## Task data
(** * Migration property tests: a shallow embedding

    The repository's migration-verification suite (the
    [describe('Migration Property Tests')] block) checks four properties of
    a migrated project tree with fast-check.  This development embeds the
    test code: JavaScript strings, the four regular expressions, the [path]
    helpers, the filesystem reads, the fast-check driver and the four
    property bodies, and proves what the code does. *)

From Stdlib Require Import String Ascii NArith Lia List Bool Arith.
From stdpp Require Import base option list gmap.

Open Scope N_scope.
Open Scope nat_scope.
Open Scope list_scope.

(** ** JavaScript strings

    A JavaScript string is a sequence of UTF-16 code units; every string
    operation and every regular expression of the test file works on code
    units. *)

Definition jschar := N.
Definition jsstring := list N.

(** [str] turns a literal of the source into its code units (literals of the
    test file are ASCII). *)
Definition str (s : string) : jsstring :=
  map N_of_ascii (list_ascii_of_string s).

Definition in_range (lo hi c : N) : bool := (N.leb lo c) && (N.leb c hi).

(** [\d] *)
Definition isDigit (c : N) : bool := in_range 48 57 c.

(** [\w] is [[A-Za-z0-9_]]. *)
Definition isWord (c : N) : bool :=
  in_range 65 90 c || in_range 97 122 c || in_range 48 57 c || N.eqb c 95.

(** [\s]: the WhiteSpace and LineTerminator code points of ECMAScript. *)
Definition isSpace (c : N) : bool :=
  in_range 9 13 c || N.eqb c 32 || N.eqb c 160 || N.eqb c 5760
  || in_range 8192 8202 c || N.eqb c 8232 || N.eqb c 8233 || N.eqb c 8239
  || N.eqb c 8287 || N.eqb c 12288 || N.eqb c 65279.

(** LineTerminator: LF, CR, LS, PS. *)
Definition isLineTerminator (c : N) : bool :=
  N.eqb c 10 || N.eqb c 13 || N.eqb c 8232 || N.eqb c 8233.

(** [.] without the [s] flag. *)
Definition isDot (c : N) : bool := negb (isLineTerminator c).

(** [[\w-]] *)
Definition isIdent (c : N) : bool := isWord c || N.eqb c 45.

(** The class of the two quote characters, the single and the double
    quote. *)
Definition isQuote (c : N) : bool := N.eqb c 39 || N.eqb c 34.

(** [[\^~]] *)
Definition isRangePrefix (c : N) : bool := N.eqb c 94 || N.eqb c 126.

Definition isChar (a : N) (c : N) : bool := N.eqb c a.

Definition SLASH : N := 47.
Definition DOT : N := 46.
Definition COLON : N := 58.
Definition HYPHEN : N := 45.
Definition LF : N := 10.
Definition DQUOTE : N := 34.

(** ** Strings: prefixes, search, replacement *)

(** [strip_prefix p s] is [Some rest] when [s = p ++ rest]. *)
Fixpoint strip_prefix (p s : jsstring) : option jsstring :=
  match p with
  | [] => Some s
  | a :: p' =>
      match s with
      | [] => None
      | c :: s' => if N.eqb c a then strip_prefix p' s' else None
      end
  end.

(** [String.prototype.startsWith] *)
Definition startsWith (s p : jsstring) : bool :=
  match strip_prefix p s with Some _ => true | None => false end.

(** [String.prototype.includes] *)
Fixpoint includes (s p : jsstring) : bool :=
  startsWith s p || match s with [] => false | _ :: s' => includes s' p end.

(** [String.prototype.endsWith] *)
Definition endsWith (s p : jsstring) : bool :=
  startsWith (rev s) (rev p).

(** [String.prototype.replace] with a string pattern: the first occurrence
    only (the replacement texts used by the test file have no [$]). *)
Fixpoint replace (s pat by_ : jsstring) : jsstring :=
  match strip_prefix pat s with
  | Some rest => by_ ++ rest
  | None => match s with [] => [] | c :: s' => c :: replace s' pat by_ end
  end.

(** ** Regular expressions

    The four patterns of the test file use literals, character classes,
    quantified character classes (greedy [*], [+], [?] and lazy [*?], [+?]),
    one capture group and the [^] assertion.  The matcher below is the
    backtracking matcher of ECMAScript restricted to these forms: alternatives
    are tried in the priority order of the language, and the first success
    wins. *)

Inductive regex : Type :=
| RLit (l : jsstring)                       (* a literal text *)
| RChar (cls : N -> bool)                   (* one character of a class *)
| RStar (greedy : bool) (cls : N -> bool)   (* cls* or cls*? *)
| RPlus (greedy : bool) (cls : N -> bool)   (* cls+ or cls+? *)
| ROpt (cls : N -> bool)                    (* cls? *)
| RSeq (r1 r2 : regex)
| RGroup (r : regex)                        (* ( r ), capture group 1 *)
| RBol.                                     (* ^ *)

Declare Scope regex_scope.
Delimit Scope regex_scope with re.
Infix "+>" := RSeq (at level 65, right associativity) : regex_scope.

(** The state of a match: the text still to read, the index reached, and
    the capture of group 1. *)
Record mstate : Type := MState {
  m_rest : jsstring;
  m_index : nat;
  m_capture : option jsstring
}.

Definition orElse {A} (x : option A) (y : option A) : option A :=
  match x with Some r => Some r | None => y end.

## Assignment
As the exercise requires, copy out the data shown above word for word.

## Task solution
(** * Migration property tests: a shallow embedding

    The repository's migration-verification suite (the
    [describe('Migration Property Tests')] block) checks four properties of
    a migrated project tree with fast-check.  This development embeds the
    test code: JavaScript strings, the four regular expressions, the [path]
    helpers, the filesystem reads, the fast-check driver and the four
    property bodies, and proves what the code does. *)

From Stdlib Require Import String Ascii NArith Lia List Bool Arith.
From stdpp Require Import base option list gmap.

Open Scope N_scope.
Open Scope nat_scope.
Open Scope list_scope.

(** ** JavaScript strings

    A JavaScript string is a sequence of UTF-16 code units; every string
    operation and every regular expression of the test file works on code
    units. *)

Definition jschar := N.
Definition jsstring := list N.

(** [str] turns a literal of the source into its code units (literals of the
    test file are ASCII). *)
Definition str (s : string) : jsstring :=
  map N_of_ascii (list_ascii_of_string s).

Definition in_range (lo hi c : N) : bool := (N.leb lo c) && (N.leb c hi).

(** [\d] *)
Definition isDigit (c : N) : bool := in_range 48 57 c.

(** [\w] is [[A-Za-z0-9_]]. *)
Definition isWord (c : N) : bool :=
  in_range 65 90 c || in_range 97 122 c || in_range 48 57 c || N.eqb c 95.

(** [\s]: the WhiteSpace and LineTerminator code points of ECMAScript. *)
Definition isSpace (c : N) : bool :=
  in_range 9 13 c || N.eqb c 32 || N.eqb c 160 || N.eqb c 5760
  || in_range 8192 8202 c || N.eqb c 8232 || N.eqb c 8233 || N.eqb c 8239
  || N.eqb c 8287 || N.eqb c 12288 || N.eqb c 65279.

(** LineTerminator: LF, CR, LS, PS. *)
Definition isLineTerminator (c : N) : bool :=
  N.eqb c 10 || N.eqb c 13 || N.eqb c 8232 || N.eqb c 8233.

(** [.] without the [s] flag. *)
Definition isDot (c : N) : bool := negb (isLineTerminator c).

(** [[\w-]] *)
Definition isIdent (c : N) : bool := isWord c || N.eqb c 45.

(** The class of the two quote characters, the single and the double
    quote. *)
Definition isQuote (c : N) : bool := N.eqb c 39 || N.eqb c 34.

(** [[\^~]] *)
Definition isRangePrefix (c : N) : bool := N.eqb c 94 || N.eqb c 126.

Definition isChar (a : N) (c : N) : bool := N.eqb c a.

Definition SLASH : N := 47.
Definition DOT : N := 46.
Definition COLON : N := 58.
Definition HYPHEN : N := 45.
Definition LF : N := 10.
Definition DQUOTE : N := 34.

(** ** Strings: prefixes, search, replacement *)

(** [strip_prefix p s] is [Some rest] when [s = p ++ rest]. *)
Fixpoint strip_prefix (p s : jsstring) : option jsstring :=
  match p with
  | [] => Some s
  | a :: p' =>
      match s with
      | [] => None
      | c :: s' => if N.eqb c a then strip_prefix p' s' else None
      end
  end.

(** [String.prototype.startsWith] *)
Definition startsWith (s p : jsstring) : bool :=
  match strip_prefix p s with Some _ => true | None => false end.

(** [String.prototype.includes] *)
Fixpoint includes (s p : jsstring) : bool :=
  startsWith s p || match s with [] => false | _ :: s' => includes s' p end.

(** [String.prototype.endsWith] *)
Definition endsWith (s p : jsstring) : bool :=
  startsWith (rev s) (rev p).

(** [String.prototype.replace] with a string pattern: the first occurrence
    only (the replacement texts used by the test file have no [$]). *)
Fixpoint replace (s pat by_ : jsstring) : jsstring :=
  match strip_prefix pat s with
  | Some rest => by_ ++ rest
  | None => match s with [] => [] | c :: s' => c :: replace s' pat by_ end
  end.

(** ** Regular expressions

    The four patterns of the test file use literals, character classes,
    quantified character classes (greedy [*], [+], [?] and lazy [*?], [+?]),
    one capture group and the [^] assertion.  The matcher below is the
    backtracking matcher of ECMAScript restricted to these forms: alternatives
    are tried in the priority order of the language, and the first success
    wins. *)

Inductive regex : Type :=
| RLit (l : jsstring)                       (* a literal text *)
| RChar (cls : N -> bool)                   (* one character of a class *)
| RStar (greedy : bool) (cls : N -> bool)   (* cls* or cls*? *)
| RPlus (greedy : bool) (cls : N -> bool)   (* cls+ or cls+? *)
| ROpt (cls : N -> bool)                    (* cls? *)
| RSeq (r1 r2 : regex)
| RGroup (r : regex)                        (* ( r ), capture group 1 *)
| RBol.                                     (* ^ *)

Declare Scope regex_scope.
Delimit Scope regex_scope with re.
Infix "+>" := RSeq (at level 65, right associativity) : regex_scope.

(** The state of a match: the text still to read, the index reached, and
    the capture of group 1. *)
Record mstate : Type := MState {
  m_rest : jsstring;
  m_index : nat;
  m_capture : option jsstring
}.

Definition orElse {A} (x : option A) (y : option A) : option A :=
  match x with Some r => Some r | None => y end.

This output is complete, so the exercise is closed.